PSA is a protein that is released from the cells of the prostate gland. Therefore, the more prostate cells, then the higher the PSA level (such as in BPH or prostate cancer). But it’s important to remember that other benign factors can also increase the PSA level transiently:
· Prostatitis, which is inflammation or infection of the prostate
· Manual manipulation of the prostate (digital rectal exams, anal sex, recent ejaculation, recent biopsy of the prostate, anything that physically places pressure on the prostate gland)
· Urinary retention (holding it in or not being able to go)
These conditions only temporarily elevate the PSA. Once the condition has resolved, the PSA typically drops back to its baseline level. Therefore, even benign conditions can elevate the PSA.
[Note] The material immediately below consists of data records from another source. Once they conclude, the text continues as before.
(* ===== verification/NativeSandbox.v ===== *)
(** The bridge's side of one sandbox ([pkg/bridge], serve.go and artifacts.go): the
    native server behind a control entry, the manifest of its evidence at release, and
    the collection of one artifact by the run. *)

From S2P Require Import Prelude Trace Core Control Paths Net Target.

(** [transportOf] and [rawLogName] of launch.go. *)
Definition transportOf (bridgeType : string) : string :=
  if String.eqb bridgeType "hermes-ssh" || String.eqb bridgeType "openclaw-ssh" then "ssh"
  else if String.eqb bridgeType "hermes-grpc" then "grpc" else "".
Definition rawLogName (transport : string) : string := transport +:+ "_raw.log".

(** * Evidence *)

Definition maxArtifactBytes : Z := 256 * 2 ^ 20.
Definition toolCalls : string := "tool-calls.jsonl".
Definition evidenceName (name transport : string) : bool :=
  String.eqb name toolCalls || String.eqb name (rawLogName transport).

(** [Artifact] of artifacts.go. *)
Record FileArtifact := { fa_Name : string; fa_Size : Z; fa_SHA256 : string }.

(** The files under the evidence root: [os.OpenRoot], and [Lstat] and [ReadFile] in it. *)
Record EvidenceFS (W : Type) := {
  ef_OpenRoot : string -> M W error;
  ef_Lstat : string -> string -> M W (bool * Z + err);     (* regular, size *)
  ef_ReadFile : string -> string -> M W (bytes + err)
}.
Arguments ef_OpenRoot {W}.
Arguments ef_Lstat {W}.
Arguments ef_ReadFile {W}.

(** What [DownloadArchive] gives: the file's info, and what a [tar.Reader] sees on the
    bounded stream: its first header, the entry's content with the error that ends it
    early, and the error of a second [Next], [None] for a second entry. *)
Record TarHeader := { th_Regular : bool; th_Name : string; th_Size : Z }.
Record Download := {
  dl_Regular : bool;
  dl_Size : Z;
  dl_header : TarHeader + err;
  dl_content : bytes * error;
  dl_next : error
}.

Section Evidence.
Context {W : Type}.
Variable fs : EvidenceFS W.
Variable sha256_hex : bytes -> string.

(** [finalizeArtifacts]. *)
Definition finalizeArtifact (root name : string) : M W (FileArtifact + err) :=
  let* e := ef_OpenRoot fs root in
  match e with
  | Some e => ret (inr e)
  | None =>
      let* info := ef_Lstat fs root name in
      match info with
      | inr e => ret (inr e)
      | inl (regular, size) =>
          if negb regular || (maxArtifactBytes <? size) then ret (inr (ENew "invalid evidence file"))
          else
            let* content := ef_ReadFile fs root name in
            ret match content with
                | inr e => inr e
                | inl content => inl {| fa_Name := name; fa_Size := Z.of_nat (length content);
                                        fa_SHA256 := sha256_hex content |}
                end
      end
  end.
Fixpoint finalizeArtifacts (root transport : string) (names : list string) :
    M W (list FileArtifact + err) :=
  match names with
  | [] => ret (inl [])
  | name :: names =>
      if negb (evidenceName name transport) then ret (inr (ENew "unexpected evidence name"))
      else
        let* r := finalizeArtifact root name in
        match r with
        | inr e => ret (inr e)
        | inl a =>
            let* rest := finalizeArtifacts root transport names in
            ret match rest with inr e => inr e | inl rest => inl (a :: rest) end
        end
  end.

(** [collectArtifact]. *)
Variable DownloadArchive : string -> M W (Download + err).
Variable WriteFile : string -> bytes -> M W error.
Definition collectArtifact (remote local transport : string) (entry : FileArtifact) : M W error :=
  if negb (evidenceName (fa_Name entry) transport) || (fa_Size entry <? 0) || (maxArtifactBytes <? fa_Size entry)
  then ret (Some (ENew "invalid evidence manifest"))
  else
    let* stream := DownloadArchive (Join [remote; fa_Name entry]) in
    match stream with
    | inr e => ret (Some e)
    | inl stream =>
        if negb (dl_Regular stream) || negb (dl_Size stream =? fa_Size entry)
        then ret (Some (ENew "evidence stat does not match manifest"))
        else match dl_header stream with
        | inr e => ret (Some e)
        | inl header =>
            if negb (th_Regular header) || negb (String.eqb (Base (th_Name header)) (fa_Name entry)) ||
               negb (String.eqb (th_Name header) (fa_Name entry)) || negb (th_Size header =? fa_Size entry)
            then ret (Some (ENew "invalid evidence archive entry"))
            else
              let limit := Z.to_nat (fa_Size entry + 1) in
              let content := take limit (dl_content stream).1 in
              match (if (length content <? limit)%nat then (dl_content stream).2 else None) with
              | Some e => ret (Some e)
              | None =>
                  if negb (Z.of_nat (length content) =? fa_Size entry)
                  then ret (Some (ENew "evidence length mismatch"))
                  else if negb (String.eqb (sha256_hex content) (fa_SHA256 entry))
                  then ret (Some (ENew "evidence digest mismatch"))
                  else match dl_next stream with
                  | Some (ESentinel ErrEOF) =>
                      let* e := WriteFile (Join [local; fa_Name entry]) content in
                      ret (wrap "materialize evidence" e)
                  | _ => ret (Some (ENew "unexpected additional evidence archive entry"))
                  end
              end
        end
    end.
End Evidence.

(** * The native sandbox *)

(** [NativeServer], and what [Register] uses of its options. *)
Record NativeOps (W Target : Type) := {
  no_transport : string;
  no_RunID : string;
  no_Backend : string;
  no_RetainRawLog : bool;
  no_root : string;
  no_NewTarget : Ctx -> BridgeTarget -> M W (Target + err);      (* target.New *)
  no_NewNative : string -> string -> M W error;
  no_StartTarget : Ctx -> Target -> M W (ToolEndpoint + err);
  no_Revoke : M W unit;                                          (* borrowed.Revoke *)
  no_Stop : Ctx -> M W error;
  no_fs : EvidenceFS W;
  no_sha256 : bytes -> string
}.
Arguments no_transport {W Target}.
Arguments no_RunID {W Target}.
Arguments no_Backend {W Target}.
Arguments no_RetainRawLog {W Target}.
Arguments no_root {W Target}.
Arguments no_NewTarget {W Target}.
Arguments no_NewNative {W Target}.
Arguments no_StartTarget {W Target}.
Arguments no_Revoke {W Target}.
Arguments no_Stop {W Target}.
Arguments no_fs {W Target}.
Arguments no_sha256 {W Target}.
But is routine PSA screening a beneficial tool for prostate cancer?
Of note, when we refer to a test as a “routine screen,” we are referring to men without any symptoms. The discussion in this article would be completely different if there are symptoms.
What is Prostate Cancer?
Prostate cancer is the most commonly diagnosed cancer in men, besides non-melanoma skin cancers. Yet it is the 2nd cancer leading cause of death in men in the U.S.
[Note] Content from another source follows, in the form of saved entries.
Lemma start_emits fuel ctx (exporter : option (M W (BridgeTarget + err))) s :
  emits (session_Start (traced_session o) fuel ctx (silent <$> exporter) s) (fun r evs =>
    forall r' s', r = Some (r', s') ->
      (s' = s /\ evs = [] /\ exists e, r' = inr e) \/
      (bs_started s = false /\ bs_started s' = true /\ bs_released s' = bs_released s /\
       bs_collected s' = bs_collected s /\ (evs = [] /\ bs_registered s' = bs_registered s \/ bs_registered s' = true) /\
       (forall endpoint, r' = inl endpoint -> bs_exposed s' = true))).
Proof.
  unfold session_Start. destruct (bs_started s || bs_stopped s) eqn:Hused.
  { apply emits_ret. intros r' s' [= <- <-]. left. eauto. }
  apply orb_false_iff in Hused as [Hs _].
  assert (forall (e : err) s1, bs_started s1 = true -> bs_released s1 = bs_released s ->
    bs_collected s1 = bs_collected s -> bs_registered s1 = bs_registered s ->
    emits (W := W) (E := session_event) (ret (Some (inr e, s1))) (fun (r : option ((ToolEndpoint + err) * Session)) evs => forall r' s', r = Some (r', s') ->
      (s' = s /\ evs = [] /\ exists e, r' = inr e) \/
      (bs_started s = false /\ bs_started s' = true /\ bs_released s' = bs_released s /\
       bs_collected s' = bs_collected s /\ (evs = [] /\ bs_registered s' = bs_registered s \/ bs_registered s' = true) /\
       (forall endpoint, r' = inl endpoint -> bs_exposed s' = true)))) as Hfail.
  { intros. apply emits_ret. intros r' s' [= <- <-]. right. split_and!; try done. by left. }
  apply emits_read. intros [|]; cbn [negb]; [|by apply Hfail].
  destruct exporter as [export|]; [|by apply Hfail]. apply emits_read. intros [d|e]; [|by apply Hfail].
  destruct (Validate d); [by apply Hfail|]. destruct (_ || _); [by apply Hfail|].
  apply emits_read. intros [e|]; [by apply Hfail|]. apply emits_read. intros [e|]; [by apply Hfail|].
  eapply (emits_bind _ _ (fun _ _ => True)).
  { apply emits_call. intros a. eapply emits_mono; [apply register_loop_emits|done]. }
  intros [[access|e]|] evs _; [|apply emits_ret; intros r' s' [= <- <-]; right; split_and!; try done; by right|by apply emits_ret].
  eapply emits_bind; [apply expose_emits|]. intros [r s1] evs1 (-> & H1 & H2 & H3 & H4 & H5). simpl in *.
  apply emits_ret. intros r' s' [= <- <-]. right. split_and!; try done. by right.
Qed.

Lemma start_keeps fuel ctx exporter rs evs s :
  life_inv rs evs s ->
  emits (session_Start (traced_session o) fuel ctx (silent <$> exporter) s) (fun r evs' =>
    forall r' s', r = Some (r', s') -> life_inv (rs ++ [Started r']) (evs ++ evs') s').
Proof.
  intros I. eapply emits_mono; [apply start_emits|]. intros r evs' H r' s' Hr.
  destruct (H r' s' Hr) as [(-> & -> & e & ->)|(Hs & Hs' & Hrel & Hcol & Hreg & Hexp)].
  - rewrite app_nil_r. assert (forall ep, Started (inl ep) ∈ rs ++ [Started (inr e)] -> Started (inl ep) ∈ rs) by set_solver.
    destruct I as [H1 H2 H3 H4 H5 H6]. split; try done.
    + intros Hs. destruct (H2 Hs) as (? & ? & ? & ?). naive_solver.
    + naive_solver.
  - destruct (li_fresh _ _ _ I Hs) as (_ & Hr0 & Hc0 & Hno). rewrite Hr0 in Hrel. rewrite Hc0 in Hcol. split; try congruence.
    + intros (rq & a & Hin). destruct Hreg as [[-> Hreg]|Hreg]; [|done]. rewrite app_nil_r in Hin. rewrite Hreg.
      apply (li_sent _ _ _ I). eauto.
    + intros (ep & Hin). apply elem_of_app in Hin as [Hin|Hin]; [by apply Hno in Hin|].
      apply list_elem_of_singleton in Hin as [= <-]. by eapply Hexp.
Qed.

Lemma removeHelper_emits s : emits (removeHelper (traced_session o) s) (fun _ evs => evs = []).
Proof.
  unfold removeHelper. destruct (String.eqb _ _); [by apply emits_ret|]. apply emits_read. intros e. by apply emits_ret.
Qed.

Lemma release_emits ctx rs evs s :
  life_inv rs evs s -> bs_evidenceErr s = None ->
  emits (release_access (traced_session o) ctx s) (fun r evs' =>
    life_inv rs (evs ++ evs') r.2 /\
    match r.1 with
    | inl e => e <> None
    | inr _ => bs_evidenceErr r.2 = None /\ (bs_registered r.2 = true -> bs_released r.2 = true)
    end).
Proof.
  intros I Hev. unfold release_access. destruct (bs_registered s && negb (bs_released s)) eqn:Hmust.
  2: { apply emits_ret. rewrite app_nil_r. split; [done|]. split; [done|]. simpl. intros Hr.
       rewrite Hr in Hmust. by destruct (bs_released s). }
  apply andb_true_iff in Hmust as [Hreg Hrel]. apply negb_true_iff in Hrel.
  assert (bs_collected s = false) as Hcol.
  { destruct (bs_collected s) eqn:Hc; [|done]. pose proof (li_order _ _ _ I Hc). congruence. }
  assert (bs_started s = true) as Hstart.
  { destruct (bs_started s) eqn:Hs; [done|]. destruct (li_fresh _ _ _ I Hs). congruence. }
  apply emits_call. intros [a [e|]].
  - apply emits_call. intros [running runErr]. destruct (negb (is_nil runErr) || running) eqn:Hun.
    { apply emits_ret. split; [|by destruct runErr]. apply life_inv_mono; [|done]. intros ???. set_solver. }
    apply orb_false_iff in Hun as [Hnil ->]. destruct runErr; [done|]. simpl bs_exposed.
    pose proof (life_inv_mono _ _ [Releasing (bt_SandboxID (bs_descriptor s)) (a, Some e); RuntimeAsked (so_runtimeID o) (false, None)]
      s ltac:(intros ???; set_solver) I) as [H1 H2 H3 H4 H5 H6].
    destruct (bs_exposed s) eqn:Hexp.
    + eapply emits_bind; [apply removeHelper_emits|]. intros he evs' ->. apply emits_ret. split; [|done].
      split; simpl; try congruence. by left.
    + apply emits_ret. split; [|done]. split; simpl; rewrite ?Hexp; try congruence; try done.
      right. right. split_and!; try done. unfold runtime_gone. set_solver.
  - pose proof (life_inv_mono _ _ [Releasing (bt_SandboxID (bs_descriptor s)) (a, None)] s ltac:(intros ???; set_solver) I) as I'.
    destruct (validateAccess a s) as [access|e] eqn:Hva; [|by apply emits_ret].
    destruct (negb (bool_decide _) || _) eqn:Hst; [by apply emits_ret|].
    apply orb_false_iff in Hst as [Hst Hcl]. apply negb_false_iff, bool_decide_eq_true in Hst.
    apply negb_false_iff, String.eqb_eq in Hcl. unfold validateAccess in Hva. destruct a as [a|]; [|done].
    destruct (String.eqb_spec (ac_SandboxId a) (bt_SandboxID (bs_descriptor s))) as [Hid|]; [|done].
    injection Hva as ->. apply emits_ret. split; [|simpl; case_match; simpl; by split].
    assert (access_released s (evs ++ [Releasing (bt_SandboxID (bs_descriptor s)) (Some access, None)]) (ac_Artifacts access)) as Hrl.
    { exists access. set_solver. }
    destruct I' as [H1 H2 H3 H4 H5 H6]. simpl.
    destruct (negb (bs_exposed s) && _) eqn:Hnone; split; simpl; try congruence; try done; try (intros _; right; by left).
    apply andb_true_iff in Hnone as [Hx _]. apply negb_true_iff in Hx. congruence.
Qed.

Lemma collect_manifest_quiet ctx s entries expected :
  emits (collect_manifest (traced_session o) ctx s entries expected) (fun _ evs => no_registering evs).
Proof.
  revert expected. induction entries as [|entry entries IH]; intros expected; simpl.
  { apply emits_ret. intros ???. set_solver. }
  destruct (expected !! af_Name entry) as [[]|]; try (apply emits_ret; intros ???; set_solver).
  destruct (_ && String.eqb (af_Sha256 entry) ""); [apply IH|].
  destruct (negb (String.eqb (af_Status entry) "complete")); [apply emits_ret; intros ???; set_solver|].
  eapply emits_bind; [exact (collectArtifact_emits Evidence _ _ _ _ _ _ _)|].
  intros e evs (cevs & -> & _).
  assert (no_registering (Evidence <$> cevs)) as Hno.
  { intros r a Hin. apply list_elem_of_fmap in Hin as (? & ? & ?). done. }
  destruct e as [e|]; [by apply emits_ret; rewrite app_nil_r|]. eapply emits_mono; [apply IH|].
  intros ? evs Hevs r a Hin. apply elem_of_app in Hin as [?|?]; [by apply (Hno r a)|by apply (Hevs r a)].
Qed.

Lemma all_expected expected s entries evs :
  done_after s entries (expected_names o) expected evs -> forallb snd (map_to_list expected) = true ->
  all_collected s entries evs.
Proof.
  intros [Hdom H] Hall name Hname.
  assert (expected_names o !! name = Some false) as Hexp.
  { unfold expected_names, evidence_list in *. destruct (so_RetainRawLog o).
    - apply elem_of_cons in Hname as [->|Hname%list_elem_of_singleton].
      + destruct (decide (rawLogName (so_transport o) = "tool-calls.jsonl"%string)) as [->|];
          [by rewrite lookup_insert|]. by rewrite lookup_insert_ne, lookup_singleton_eq.
      + subst. by rewrite lookup_insert_eq.
    - apply list_elem_of_singleton in Hname. subst. by rewrite lookup_singleton_eq. }
  assert (is_Some (expected !! name)) as [b Hb].
  { apply elem_of_dom. rewrite Hdom. by apply elem_of_dom_2 in Hexp. }
  assert (b = true) as ->.
  { rewrite forallb_forall in Hall. apply (Hall (name, b)), list_elem_of_In. by apply elem_of_map_to_list. }
  destruct (H name Hb) as [?|?]; [congruence|done].
Qed.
Since the 1990’s, the PSA test was used as a presumed way to screen for prostate cancer, without a lot of research to support its use in this way. There were no studies to show that screening men actually decreased mortality. In medicine, screening tests are only recommended if they make a difference in the end. The thought is: so what if the PSA test detects prostate cancer, if it doesn’t actually save lives in the end? That is the crux of the question.
Two landmark studies involving PSA screening has since changed the way physicians practice:
PSA screening was shown to decrease risk of mortality by 21% in those with cancer in this study. But in order to prevent 1 death from prostate cancer, 1410 men needed to be screened and 48 men treated. It also suggests that the only group of men who may benefit from screening are those between 55 and 69 years old.
This was a study of about 76,000 men that showed screening was associated with a 22% increase in prostate cancer diagnoses (not death) after 7 years of follow-up. Despite this and unlike the ERSPC study above, no difference in mortality was found in this study.
Furthermore, PSA testing can be potentially harmful. Routing screening may result in unnecessary testing, invasive biopsies, surgeries, and yield aggressive treatment complications (such as erectile dysfunction, problems with urination or bowel), that otherwise most men would never need if they weren’t tested in the first place. These consequences can diminish quality of life.
The U.S. Preventative Services Task Force (USPSTF), which is the leading organization that sets screening guidelines for practicing physicians, concluded in 2012 that the harm outweighs benefits in prostate cancer screening. And they recommend against routine PSA screening in all men, regardless of age. When choosing to be screened for prostate cancer, patients would be selecting a higher risk of morbidity (diminished quality of life) for a very small chance of improved mortality.
However, the USPSTF’s recommendation has been criticized by several other medical organizations who report a benefit in screening. And physicians are encouraged to individualize decisions based on each patient after reviewing the pros/cons for each person.